Re: [PLAGUES] COVID-19, H5N1, probably demodex eventually
Posted: Mon Jul 08, 2024 8:36 pm
LA Times posted:
‘Playing COVID roulette’: Some infected by FLiRT variants report their most unpleasant symptoms yet
There are no signs at this point that the latest coronavirus variants are producing more severe illness, either nationally or in California.
But some doctors say this latest COVID rise challenges a long-held myth: While new COVID infections are often mild compared to a first brush with the disease, they still can cause severe illness. Even if someone doesn’t need to visit the emergency room or be hospitalized, people sometimes describe agonizing symptoms.
“The dogma is that every time you get COVID, it’s milder. But I think we need to keep our minds open to the possibility that some people have worse symptoms,” said Dr. Peter Chin-Hong, a UC San Francisco infectious diseases expert.
Each time you get COVID, he said, is “kind of like playing COVID roulette.”
This underscores the need for caution during summer travel and activities, even though the overall risk remains relatively mild.
Since everyone’s experience with COVID is different and influenced by a number of factors, it’s difficult to quantify how many are experiencing more acute symptoms now compared with previous infections. But anecdotally, including on social media sites, people are expressing shock at how sick they’ve become from the latest subvariants, which have been collectively nicknamed FLiRT.
“I’ve had COVID a few times but this is the worst I’ve had it,” wrote one person on Reddit. The person reported recurring fever, being so congested they couldn’t breathe out of their nose, “terrible sinus pressure and headache ... and I can’t stand up for too long without feeling like I’m about to pass out.”
“Previously COVID just felt like the common cold, but this strain is [wreaking] havoc,” the person wrote. “I don’t like to complain like this, but I’m shocked at how much it’s taking me out.”
Another person wrote that their “throat feels like razor blades” and that they feel like they’re “in living misery.”
“I have so much phlegm, but it hurts so bad to cough because my throat is on literal fire!!” the person wrote. “This is my 4th time having Covid and I swear I feel like this is the worst it’s ever been!!”
Others who eluded COVID for more than four years got infected this summer.
One person fell ill and tested positive for the first time after hosting a Father’s Day gathering for 12 people. The person described “uncontrollable body-shaking chills so bad I couldn’t feel most of my fingertips.”
A 42-year-old nurse, who has had COVID four times, said their latest illness has been “intense with fevers, cough, head pressure and pain. It’s attacking my throat and ability to swallow.”

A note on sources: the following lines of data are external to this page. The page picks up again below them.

(* ===== verification/Money.v ===== *)
(** The money value object (platform/money.py): integer paisa, decimal
    arithmetic at 50 digits, banker's rounding applied once.

    A finite [decimal.Decimal] is its coefficient and exponent.  Operations round
    to the context's precision, half to even, as the decimal module does; the
    exponent limits of the context (about a million) are not modelled, nor is
    the sign of zero. *)
From S2P Require Import Prelude Exceptions.
Open Scope Z_scope.

(** * Decimals *)

Record Decimal : Type := mk_Decimal { d_coeff : Z; d_exp : Z }.

#[export] Instance Decimal_eq_dec : EqDecision Decimal.
Proof. solve_decision. Defined.

(** The digits of a coefficient. *)
Definition ndigits (c : Z) : nat := String.length (str_Z (Z.abs c)).

(** [ROUND_HALF_EVEN] of [n / d], for [0 < d]. *)
Definition half_even (n d : Z) : Z :=
  let q := n / d in
  let r := n mod d in
  if 2 * r <? d then q
  else if d <? 2 * r then q + 1
  else if Z.even q then q else q + 1.

(** Rounding a result to the precision of the context. *)
Definition fix_prec (prec : nat) (x : Decimal) : Decimal :=
  let n := ndigits (d_coeff x) in
  if (n <=? prec)%nat then x
  else
    let k := Z.of_nat (n - prec) in
    let c := half_even (d_coeff x) (10 ^ k) in
    if (ndigits c <=? prec)%nat then mk_Decimal c (d_exp x + k)
    else mk_Decimal (c / 10) (d_exp x + k + 1).

Definition dec_of_int (z : Z) : Decimal := mk_Decimal z 0.

Definition dec_mul (prec : nat) (x y : Decimal) : Decimal :=
  fix_prec prec (mk_Decimal (d_coeff x * d_coeff y) (d_exp x + d_exp y)).

(** Division by [10 ^ k].  The module also strips trailing zeros of an exact
    quotient; nothing below depends on them. *)
Definition dec_div_pow10 (prec : nat) (x : Decimal) (k : Z) : Decimal :=
  fix_prec prec (mk_Decimal (d_coeff x) (d_exp x - k)).

(** [x.quantize(Decimal(10) ** e, rounding=ROUND_HALF_EVEN)] *)
Definition dec_quantize (prec : nat) (x : Decimal) (e : Z) : res exn Decimal :=
  let c := if e <=? d_exp x then d_coeff x * 10 ^ (d_exp x - e)
           else half_even (d_coeff x) (10 ^ (e - d_exp x)) in
  raise InvalidOperation when (prec <? ndigits c)%nat else
  Ok (mk_Decimal c e).

(** [x == x.to_integral_value()] *)
Definition dec_is_integral (x : Decimal) : bool :=
  (0 <=? d_exp x) || (d_coeff x mod 10 ^ (- d_exp x) =? 0).

(** [int(x)] truncates. *)
Definition dec_int (x : Decimal) : Z :=
  if 0 <=? d_exp x then d_coeff x * 10 ^ d_exp x else Z.quot (d_coeff x) (10 ^ (- d_exp x)).

(** What an argument of a money operation can be. *)
Inductive PyArg : Type :=
| ArgInt (z : Z)
| ArgBool (b : bool)
| ArgFloat
| ArgDecimal (d : Decimal)
| ArgNonFinite
| ArgOther.

(** * Money *)

Definition BDT : string := "BDT".
Definition _ARITHMETIC_PRECISION : nat := 50.
(** [PAISA_PER_BDT = Decimal(100)] *)
Definition PAISA_PER_BDT : Decimal := dec_of_int 100.

Definition _require_int_minor (amount_minor : PyArg) : res exn Z :=
  match amount_minor with ArgInt z => Ok z | _ => Err MoneyError end.

Definition _require_decimal (value : PyArg) : res exn Decimal :=
  match value with ArgDecimal d => Ok d | _ => Err MoneyError end.

Record Money : Type := mk_Money { _amount_minor : Z; _currency : string }.

#[export] Instance Money_eq_dec : EqDecision Money.
Proof. solve_decision. Defined.

(** [Money.__init__] *)
Definition money (amount_minor : PyArg) (currency : string) (allow_negative : bool) :
    res exn Money :=
  let* amount := _require_int_minor amount_minor in
  raise MoneyError when (negb (String.eqb currency BDT)) else
  raise MoneyError when ((amount <? 0) && negb allow_negative) else
  Ok (mk_Money amount currency).

Definition from_minor (amount_minor : PyArg) (allow_negative : bool) : res exn Money :=
  money amount_minor BDT allow_negative.

Definition as_decimal_bdt (m : Money) : res exn Decimal :=
  dec_quantize _ARITHMETIC_PRECISION
    (dec_div_pow10 _ARITHMETIC_PRECISION (dec_of_int (_amount_minor m)) 2) (-2).

Definition from_decimal_bdt (amount_bdt : PyArg) (allow_negative : bool) : res exn Money :=
  let* amount := _require_decimal amount_bdt in
  let minor := dec_mul _ARITHMETIC_PRECISION amount PAISA_PER_BDT in
  raise MoneyError when (negb (dec_is_integral minor)) else
  money (ArgInt (dec_int minor)) BDT allow_negative.

Definition _require_same_currency (m other : Money) : res exn unit :=
  raise MoneyError when (negb (String.eqb (_currency m) (_currency other))) else Ok tt.

Definition add (m other : Money) (allow_negative : bool) : res exn Money :=
  let* _ := _require_same_currency m other in
  money (ArgInt (_amount_minor m + _amount_minor other)) (_currency m) allow_negative.

Definition subtract (m other : Money) (allow_negative : bool) : res exn Money :=
  let* _ := _require_same_currency m other in
  money (ArgInt (_amount_minor m - _amount_minor other)) (_currency m) allow_negative.

Definition multiply (m : Money) (ratio : PyArg) (allow_negative : bool) : res exn Money :=
  let* factor := _require_decimal ratio in
  let product := dec_mul _ARITHMETIC_PRECISION (dec_of_int (_amount_minor m)) factor in
  let* rounded := dec_quantize _ARITHMETIC_PRECISION product 0 in
  money (ArgInt (dec_int rounded)) (_currency m) allow_negative.

(** [__eq__], [__lt__], [__le__], [__gt__], [__ge__], [__bool__] *)
Definition money_eq (m other : Money) : bool :=
  (_amount_minor m =? _amount_minor other) && String.eqb (_currency m) (_currency other).

Definition money_lt (m other : Money) : res exn bool :=
  let* _ := _require_same_currency m other in Ok (_amount_minor m <? _amount_minor other).

Definition money_le (m other : Money) : res exn bool :=
  let* _ := _require_same_currency m other in Ok (_amount_minor m <=? _amount_minor other).

Definition money_gt (m other : Money) : res exn bool :=
  let* _ := _require_same_currency m other in Ok (_amount_minor other <? _amount_minor m).

Definition money_ge (m other : Money) : res exn bool :=
  let* _ := _require_same_currency m other in Ok (_amount_minor other <=? _amount_minor m).

Definition money_bool (m : Money) : bool := negb (_amount_minor m =? 0).

(** * Rounding *)

(** [q] is [n / d] rounded to the nearest integer, ties to even. *)
Definition nearest_even (n d q : Z) : Prop :=
  2 * Z.abs (n - q * d) <= d /\ (2 * Z.abs (n - q * d) = d -> Z.even q = true).

Lemma half_even_spec n d : 0 < d -> nearest_even n d (half_even n d).
Proof.
  intros Hd. unfold half_even, nearest_even.
  pose proof (Z.div_mod n d ltac:(lia)) as Hn. pose proof (Z.mod_pos_bound n d Hd) as Hr.
  set (q := n / d) in *. set (r := n mod d) in *. clearbody q r. subst n.
  destruct (Z.ltb_spec (2 * r) d); [split; nia|].
  destruct (Z.ltb_spec d (2 * r)); [split; nia|].
  destruct (Z.even q) eqn:He; [split; [nia|done]|].
  split; [nia|]. intros _. by rewrite Z.even_add, He.
Qed.

Lemma nearest_even_unique n d q q' :
  0 < d -> nearest_even n d q -> nearest_even n d q' -> q = q'.
Proof.
  intros Hd [Hq He] [Hq' He'].
  destruct (Z.lt_trichotomy q q') as [Hlt|[->|Hlt]]; [|done|].
  - assert (q' = q + 1) as -> by nia.
    assert (Z.even q = true) by (apply He; nia). assert (Z.even (q + 1) = true) by (apply He'; nia).
    rewrite Z.even_add in *. by destruct (Z.even q).
  - assert (q = q' + 1) as -> by nia.
    assert (Z.even q' = true) by (apply He'; nia). assert (Z.even (q' + 1) = true) by (apply He; nia).
    rewrite Z.even_add in *. by destruct (Z.even q').
Qed.

Lemma half_even_exact n d : 0 < d -> half_even (n * d) d = n.
Proof.
  intros Hd. apply (nearest_even_unique (n * d) d); [done|by apply half_even_spec|].
  split; [|lia]. replace (n * d - n * d) with 0 by lia. simpl. lia.
Qed.

Lemma half_even_mono n n' d : 0 < d -> n <= n' -> half_even n d <= half_even n' d.
Proof.
  intros Hd Hn. destruct (half_even_spec n d Hd) as [H1 E1], (half_even_spec n' d Hd) as [H2 E2].
  destruct (Z.le_gt_cases (half_even n d) (half_even n' d)) as [|Hgt]; [done|exfalso].
  assert (half_even n d = half_even n' d + 1) as He by nia. rewrite He in *.
  assert (n = n') as <- by nia. rewrite He in *. lia.
Qed.

Lemma ndigits_le c : Z.abs c < 10 ^ 50 -> (ndigits c <= _ARITHMETIC_PRECISION)%nat.
Proof. intros Hc. apply (str_Z_length_le _ 50); [|unfold _ARITHMETIC_PRECISION]; lia. Qed.

Lemma half_even_abs n d : 0 < d -> Z.abs (half_even n d) <= Z.abs n.
Proof.
  intros Hd. destruct (half_even_spec n d Hd) as [H1 _].
  destruct (Z.eq_dec d 1) as [->|]; [lia|].
  destruct (Z.eq_dec n 0) as [->|]; [rewrite (half_even_exact 0 d Hd : half_even 0 d = 0); lia|].
  set (q := half_even n d) in *. clearbody q.
  destruct (Z.le_gt_cases (Z.abs q) (Z.abs n)) as [|Hgt]; [done|exfalso].
  assert (Z.abs (q * d) = Z.abs q * d) by (rewrite Z.abs_mul; lia).
  assert (Z.abs (q * d) <= Z.abs n + Z.abs (n - q * d)) by lia. nia.
Qed.

Lemma fix_prec_small c e :
  Z.abs c < 10 ^ 50 -> fix_prec _ARITHMETIC_PRECISION (mk_Decimal c e) = mk_Decimal c e.
Proof.
  intros Hc. unfold fix_prec. cbn [d_coeff].
  by rewrite (proj2 (Nat.leb_le _ _) (ndigits_le c Hc)).
Qed.

Lemma quantize_down c e t :
  e <= t -> Z.abs c < 10 ^ 50 ->
  dec_quantize _ARITHMETIC_PRECISION (mk_Decimal c e) t = Ok (mk_Decimal (half_even c (10 ^ (t - e))) t).
Proof.
  intros He Hc. unfold dec_quantize. cbn [d_exp d_coeff].
  assert (Hd : 0 < 10 ^ (t - e)) by (apply Z.pow_pos_nonneg; lia).
  assert ((if t <=? e then c * 10 ^ (e - t) else half_even c (10 ^ (t - e))) =
          half_even c (10 ^ (t - e))) as ->.
  { destruct (Z.leb_spec t e); [|done]. assert (t = e) as -> by lia. rewrite Z.sub_diag.
    pose proof (half_even_exact c 1 ltac:(lia)) as Hx.
    rewrite Z.mul_1_r in Hx. by rewrite Z.pow_0_r, Z.mul_1_r, Hx. }
  pose proof (half_even_abs c _ Hd). rewrite (proj2 (Nat.ltb_ge _ _)); [done|].
  apply ndigits_le. lia.
Qed.

Lemma multiply_rounds_once_spec m c e allow_negative :
  e <= 0 -> Z.abs (_amount_minor m * c) < 10 ^ 50 ->
  exists q, nearest_even (_amount_minor m * c) (10 ^ (- e)) q /\
    multiply m (ArgDecimal (mk_Decimal c e)) allow_negative =
    money (ArgInt q) (_currency m) allow_negative.
Proof.
  intros He Hc. exists (half_even (_amount_minor m * c) (10 ^ (- e))).
  split; [apply half_even_spec, Z.pow_pos_nonneg; lia|].
  unfold multiply, dec_mul, dec_of_int. cbn [_require_decimal rbind d_coeff d_exp].
  rewrite Z.add_0_l, fix_prec_small by done. rewrite quantize_down by done. cbn [rbind].
  unfold dec_int. cbn [d_exp d_coeff]. by rewrite Z.pow_0_r, Z.mul_1_r, Z.sub_0_l.
Qed.

(** A percentage of an amount is rounded once, to the nearest paisa with ties
    to even.  While the exact product fits the 50 digits of the context, the
    result is the amount times the ratio so rounded, with the sign check of the
    constructor and nothing else. *)
Theorem multiply_rounds_once m c e allow_negative :
  e <= 0 -> Z.abs (_amount_minor m * c) < 10 ^ 50 ->
  exists q, nearest_even (_amount_minor m * c) (10 ^ (- e)) q /\
    multiply m (ArgDecimal (mk_Decimal c e)) allow_negative =
    money (ArgInt q) (_currency m) allow_negative.
Proof. apply multiply_rounds_once_spec. Qed.

Lemma multiply_rounds_once_witness :
  multiply (mk_Money 250 "BDT") (ArgDecimal (mk_Decimal 5 (-1))) false = Ok (mk_Money 125 "BDT") /\
  exists q, nearest_even (250 * 5) (10 ^ 2) q.
Proof.
  split; [vm_compute; reflexivity|].
  destruct (multiply_rounds_once (mk_Money 250 "BDT") 5 (-2) false) as (q & Hq & _);
    [lia|vm_compute; reflexivity|].
  exists q. exact Hq.
Defined.

(** Paisa to taka and back: [as_decimal_bdt] succeeds with the amount at two
    decimal places, and [from_decimal_bdt] reads it back as the same money. *)
Theorem decimal_roundtrip m :
  Z.abs (_amount_minor m) < 10 ^ 48 -> _currency m = BDT ->
  as_decimal_bdt m = Ok (mk_Decimal (_amount_minor m) (-2)) /\
  from_decimal_bdt (ArgDecimal (mk_Decimal (_amount_minor m) (-2))) true = Ok m.
Proof.
  intros Ha Hcur. split.
  - unfold as_decimal_bdt, dec_div_pow10, dec_of_int. cbn [d_coeff d_exp].
    rewrite fix_prec_small, quantize_down by lia. change (10 ^ (-2 - (0 - 2))) with 1.
    pose proof (half_even_exact (_amount_minor m) 1 ltac:(lia)) as Hx.
    rewrite Z.mul_1_r in Hx. by rewrite Hx.
  - unfold from_decimal_bdt, dec_mul. cbn [_require_decimal rbind d_coeff d_exp dec_of_int PAISA_PER_BDT].
    rewrite fix_prec_small by lia. unfold dec_is_integral, dec_int. cbn [d_coeff d_exp].
    change (10 ^ (- (-2 + 0))) with 100. rewrite Z.mod_mul, Z.quot_mul by lia.
    simpl. unfold money. simpl. rewrite andb_false_r. destruct m. simpl in Hcur. by rewrite Hcur.
Qed.

Lemma decimal_roundtrip_witness :
  from_decimal_bdt (ArgDecimal (mk_Decimal 12345 (-2))) true = Ok (mk_Money 12345 "BDT").
Proof. apply (decimal_roundtrip (mk_Money 12345 "BDT")); vm_compute; reflexivity. Defined.

(** A decimal amount is accepted only if it is a whole number of paisa, and then
    exactly: construction never rounds. *)
Lemma from_decimal_exact c e neg m :
  e <= 0 -> Z.abs c < 10 ^ 48 -> from_decimal_bdt (ArgDecimal (mk_Decimal c e)) neg = Ok m ->
  _amount_minor m * 10 ^ (- e) = c * 100 /\ (neg = false -> 0 <= _amount_minor m).
Proof.
  intros He Hc Hf. unfold from_decimal_bdt, dec_mul in Hf.
  cbn [_require_decimal rbind d_coeff d_exp dec_of_int PAISA_PER_BDT] in Hf.
  rewrite fix_prec_small, Z.add_0_r in Hf by lia.
  unfold dec_is_integral, dec_int, money in Hf. cbn [d_coeff d_exp _require_int_minor] in Hf.
  inv_res. cbn [_amount_minor]. bool_prop.
  assert (Hp : 0 < 10 ^ (- e)) by (apply Z.pow_pos_nonneg; lia). split.
  - apply orb_true_iff in G as [Hz|Hm]; bool_prop.
    + assert (e = 0) as -> by lia. simpl. lia.
    + destruct (Z.leb_spec 0 e); [assert (e = 0) as -> by lia; simpl; lia|].
      apply Z.mod_divide in Hm as [k ->]; [|lia]. by rewrite Z.quot_mul by lia.
  - intros ->. rewrite andb_true_r in G1. bool_prop. by destruct (Z.leb_spec 0 e).
Qed.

Others, though, have said each subsequent COVID illness has been easier to recover from. And one first-time infected person wrote that they had “super mild symptoms [that] just feels like a seasonal allergy” flare-up.
Some studies back up the idea that subsequent COVID infections pose additional risks. A 2022 report in the journal Nature Medicine, focused on veterans, found that, “Compared to noninfected [people], cumulative risks and burdens of repeat infection increased according to the number of infections,” heightening the risk of medical problems, hospitalization and death.
And while the prevalence of long COVID appears to be declining, doctors note there is risk of developing the syndrome with each infection. A report published by the U.S. Centers for Disease Control and Prevention last summer said the prevalence of long COVID among U.S. adults was 7.5% in early June 2022, but had decreased as of mid-June 2023 to 6% — still a notable share of the population.
There are a number of potential reasons why a subsequent COVID illness might feel worse than the first. Say a person who was vaccinated and last boosted in 2021 got infected in 2022 and then again in 2024. The relatively long gap of not being exposed to infection, or a booster, “maybe led to [their body] not having as much immune memory. And the variants have changed so much anyway, it’s like getting exposed to something relatively different from what virus the immune system had seen earlier,” Chin-Hong said.
Without staying up-to-date on COVID vaccinations, which “remind the immune system of what the more current variants look like,” a recent infection may cause the body to act relatively surprised to the FLiRT subvariants that are now dominant nationwide.
“It’s evolved so much, and the body is, like, ‘O-M-G, what is this thing that I’m seeing?’ ” Chin-Hong said.
The logic is much the same for annual flu shots, which are formulated each year in hopes of priming the immune system against the dominant circulating versions of that virus.
Chin-Hong said that even healthcare workers need to be reminded of proper COVID infection control protocols, like the importance of testing when you feel sick, and reporting your illness to your employer.
“It’s like everybody seems to be thinking COVID is just like normal now,” Chin-Hong said. But taking sensible measures — like coworkers deciding to not go into work when sick, and testing themselves when symptomatic — can make a world of difference in keeping COVID limited to a smaller number of people.
And with COVID rising, it’s also a reminder that it’s sensible to keep a mask in your pocket to don if you happen to be near an ill person, Chin-Hong said.